To do
Below this sentence is a listing; return exactly its lines from the one with "(** What [keelctl]" to the one with "End programs.", both kept, and nothing more.

************

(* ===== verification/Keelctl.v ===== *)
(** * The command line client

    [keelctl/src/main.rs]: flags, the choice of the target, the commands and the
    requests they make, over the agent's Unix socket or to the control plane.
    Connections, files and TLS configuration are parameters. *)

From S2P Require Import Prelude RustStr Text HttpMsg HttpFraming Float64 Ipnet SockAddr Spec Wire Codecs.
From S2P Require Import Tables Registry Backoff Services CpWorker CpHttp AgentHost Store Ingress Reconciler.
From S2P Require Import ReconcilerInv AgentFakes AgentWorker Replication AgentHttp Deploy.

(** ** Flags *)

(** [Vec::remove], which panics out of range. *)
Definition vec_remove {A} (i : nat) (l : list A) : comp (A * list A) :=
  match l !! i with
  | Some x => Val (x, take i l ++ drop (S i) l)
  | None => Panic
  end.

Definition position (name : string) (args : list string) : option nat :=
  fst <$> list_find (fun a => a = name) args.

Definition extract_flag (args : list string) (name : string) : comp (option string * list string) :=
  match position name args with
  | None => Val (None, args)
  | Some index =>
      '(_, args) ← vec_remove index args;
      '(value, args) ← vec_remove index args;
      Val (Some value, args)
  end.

************

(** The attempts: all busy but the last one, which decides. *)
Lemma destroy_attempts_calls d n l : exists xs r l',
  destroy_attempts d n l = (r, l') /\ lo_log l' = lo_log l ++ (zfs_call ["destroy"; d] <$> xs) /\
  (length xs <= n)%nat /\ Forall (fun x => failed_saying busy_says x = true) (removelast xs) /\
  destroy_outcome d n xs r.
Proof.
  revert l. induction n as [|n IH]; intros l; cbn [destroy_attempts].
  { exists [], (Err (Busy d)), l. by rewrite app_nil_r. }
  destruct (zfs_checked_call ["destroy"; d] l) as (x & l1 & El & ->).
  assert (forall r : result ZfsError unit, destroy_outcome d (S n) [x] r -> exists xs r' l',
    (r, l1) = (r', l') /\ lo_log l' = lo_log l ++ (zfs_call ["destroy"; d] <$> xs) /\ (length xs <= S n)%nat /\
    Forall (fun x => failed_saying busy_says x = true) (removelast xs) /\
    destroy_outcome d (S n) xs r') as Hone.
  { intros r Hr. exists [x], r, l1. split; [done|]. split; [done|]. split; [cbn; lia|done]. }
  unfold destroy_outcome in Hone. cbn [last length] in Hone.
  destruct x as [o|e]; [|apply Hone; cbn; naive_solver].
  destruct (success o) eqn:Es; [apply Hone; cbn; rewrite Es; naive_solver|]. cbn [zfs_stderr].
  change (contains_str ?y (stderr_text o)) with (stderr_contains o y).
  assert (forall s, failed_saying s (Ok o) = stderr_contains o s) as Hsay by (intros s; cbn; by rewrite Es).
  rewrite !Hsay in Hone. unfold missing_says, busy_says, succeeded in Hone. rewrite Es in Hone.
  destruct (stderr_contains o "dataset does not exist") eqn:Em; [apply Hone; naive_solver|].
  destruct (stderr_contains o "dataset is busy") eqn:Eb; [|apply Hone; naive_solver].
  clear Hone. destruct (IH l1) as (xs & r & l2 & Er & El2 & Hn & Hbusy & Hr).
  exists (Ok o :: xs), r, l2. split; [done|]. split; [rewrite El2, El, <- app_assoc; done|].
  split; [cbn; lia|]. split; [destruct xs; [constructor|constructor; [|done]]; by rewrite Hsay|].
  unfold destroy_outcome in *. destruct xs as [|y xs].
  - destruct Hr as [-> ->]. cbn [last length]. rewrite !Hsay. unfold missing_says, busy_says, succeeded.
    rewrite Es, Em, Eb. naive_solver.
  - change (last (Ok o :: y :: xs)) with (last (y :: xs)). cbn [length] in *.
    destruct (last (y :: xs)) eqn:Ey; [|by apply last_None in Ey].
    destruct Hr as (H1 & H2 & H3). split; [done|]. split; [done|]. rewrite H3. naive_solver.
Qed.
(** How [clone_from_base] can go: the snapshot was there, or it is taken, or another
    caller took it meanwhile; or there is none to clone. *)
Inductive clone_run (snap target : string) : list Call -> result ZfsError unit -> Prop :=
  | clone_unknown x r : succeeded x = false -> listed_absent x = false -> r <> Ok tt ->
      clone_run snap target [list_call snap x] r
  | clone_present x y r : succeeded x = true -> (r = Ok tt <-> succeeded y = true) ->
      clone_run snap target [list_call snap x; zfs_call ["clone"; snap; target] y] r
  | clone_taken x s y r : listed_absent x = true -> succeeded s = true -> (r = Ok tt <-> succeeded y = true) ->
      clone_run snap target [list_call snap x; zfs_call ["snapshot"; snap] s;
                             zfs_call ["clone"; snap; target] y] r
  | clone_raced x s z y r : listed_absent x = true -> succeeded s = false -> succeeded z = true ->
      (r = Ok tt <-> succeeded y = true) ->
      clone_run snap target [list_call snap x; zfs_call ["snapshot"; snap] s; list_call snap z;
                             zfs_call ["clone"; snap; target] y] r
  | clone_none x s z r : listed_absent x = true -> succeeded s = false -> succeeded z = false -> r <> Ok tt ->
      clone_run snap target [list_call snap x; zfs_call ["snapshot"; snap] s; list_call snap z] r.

************

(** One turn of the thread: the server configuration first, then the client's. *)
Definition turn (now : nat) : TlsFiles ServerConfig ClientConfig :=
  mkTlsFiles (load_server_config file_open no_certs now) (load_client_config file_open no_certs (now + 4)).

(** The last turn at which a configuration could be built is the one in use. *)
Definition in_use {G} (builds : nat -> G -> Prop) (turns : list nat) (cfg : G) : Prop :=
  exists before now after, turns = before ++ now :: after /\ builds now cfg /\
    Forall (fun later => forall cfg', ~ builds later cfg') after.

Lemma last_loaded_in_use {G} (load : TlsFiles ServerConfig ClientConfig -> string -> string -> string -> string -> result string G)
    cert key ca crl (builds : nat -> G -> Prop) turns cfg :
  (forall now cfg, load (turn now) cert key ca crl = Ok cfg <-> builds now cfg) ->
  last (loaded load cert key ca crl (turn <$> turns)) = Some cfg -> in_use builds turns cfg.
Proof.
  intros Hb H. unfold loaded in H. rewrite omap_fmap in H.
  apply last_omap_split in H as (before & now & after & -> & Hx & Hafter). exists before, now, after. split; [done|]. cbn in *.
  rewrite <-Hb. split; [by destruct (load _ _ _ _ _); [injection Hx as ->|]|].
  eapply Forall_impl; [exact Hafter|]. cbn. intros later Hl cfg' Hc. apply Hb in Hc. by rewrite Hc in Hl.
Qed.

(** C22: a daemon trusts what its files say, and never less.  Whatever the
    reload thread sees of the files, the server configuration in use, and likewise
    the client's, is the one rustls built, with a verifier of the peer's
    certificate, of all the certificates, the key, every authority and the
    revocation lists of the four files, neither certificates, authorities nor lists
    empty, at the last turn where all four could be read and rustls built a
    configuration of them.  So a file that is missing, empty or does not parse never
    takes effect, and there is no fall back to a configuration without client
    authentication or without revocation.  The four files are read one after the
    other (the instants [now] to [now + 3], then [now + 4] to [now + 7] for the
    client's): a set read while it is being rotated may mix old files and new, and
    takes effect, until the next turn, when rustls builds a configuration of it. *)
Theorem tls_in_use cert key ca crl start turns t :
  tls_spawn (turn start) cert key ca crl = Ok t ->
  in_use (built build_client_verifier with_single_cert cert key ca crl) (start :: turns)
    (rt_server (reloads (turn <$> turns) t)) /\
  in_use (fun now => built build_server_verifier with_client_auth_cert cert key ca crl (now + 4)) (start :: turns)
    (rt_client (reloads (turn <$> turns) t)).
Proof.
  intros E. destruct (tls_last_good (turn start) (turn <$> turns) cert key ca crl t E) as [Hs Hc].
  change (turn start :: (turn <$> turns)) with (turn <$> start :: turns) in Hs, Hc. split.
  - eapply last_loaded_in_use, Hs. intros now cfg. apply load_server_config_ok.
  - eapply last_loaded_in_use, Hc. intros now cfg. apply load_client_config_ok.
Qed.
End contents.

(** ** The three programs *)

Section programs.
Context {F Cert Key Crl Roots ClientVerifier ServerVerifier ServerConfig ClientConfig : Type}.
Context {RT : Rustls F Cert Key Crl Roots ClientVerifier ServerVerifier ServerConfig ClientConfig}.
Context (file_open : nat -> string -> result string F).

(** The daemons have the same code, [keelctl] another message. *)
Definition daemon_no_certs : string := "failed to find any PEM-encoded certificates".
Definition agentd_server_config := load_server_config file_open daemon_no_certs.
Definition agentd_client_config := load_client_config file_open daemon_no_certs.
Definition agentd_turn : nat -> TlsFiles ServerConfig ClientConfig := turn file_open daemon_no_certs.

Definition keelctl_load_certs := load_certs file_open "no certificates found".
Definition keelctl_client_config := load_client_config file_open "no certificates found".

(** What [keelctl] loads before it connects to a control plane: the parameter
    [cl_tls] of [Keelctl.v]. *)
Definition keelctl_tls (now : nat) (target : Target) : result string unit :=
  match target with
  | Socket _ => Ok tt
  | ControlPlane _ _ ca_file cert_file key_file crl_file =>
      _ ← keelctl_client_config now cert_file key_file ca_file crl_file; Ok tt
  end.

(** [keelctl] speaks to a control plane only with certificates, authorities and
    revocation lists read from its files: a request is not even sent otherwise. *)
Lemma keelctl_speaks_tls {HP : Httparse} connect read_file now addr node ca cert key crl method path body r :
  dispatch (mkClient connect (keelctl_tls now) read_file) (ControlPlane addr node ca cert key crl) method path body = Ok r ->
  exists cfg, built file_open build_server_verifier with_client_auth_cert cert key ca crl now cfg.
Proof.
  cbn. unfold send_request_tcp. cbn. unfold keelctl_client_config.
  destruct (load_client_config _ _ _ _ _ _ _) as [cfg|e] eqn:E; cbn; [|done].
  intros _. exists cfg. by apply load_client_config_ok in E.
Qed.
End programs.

************

Answer to the exercise
(** What [keelctl] loads before it connects to a control plane: the parameter
    [cl_tls] of [Keelctl.v]. *)
Definition keelctl_tls (now : nat) (target : Target) : result string unit :=
  match target with
  | Socket _ => Ok tt
  | ControlPlane _ _ ca_file cert_file key_file crl_file =>
      _ ← keelctl_client_config now cert_file key_file ca_file crl_file; Ok tt
  end.

(** [keelctl] speaks to a control plane only with certificates, authorities and
    revocation lists read from its files: a request is not even sent otherwise. *)
Lemma keelctl_speaks_tls {HP : Httparse} connect read_file now addr node ca cert key crl method path body r :
  dispatch (mkClient connect (keelctl_tls now) read_file) (ControlPlane addr node ca cert key crl) method path body = Ok r ->
  exists cfg, built file_open build_server_verifier with_client_auth_cert cert key ca crl now cfg.
Proof.
  cbn. unfold send_request_tcp. cbn. unfold keelctl_client_config.
  destruct (load_client_config _ _ _ _ _ _ _) as [cfg|e] eqn:E; cbn; [|done].
  intros _. exists cfg. by apply load_client_config_ok in E.
Qed.
End programs.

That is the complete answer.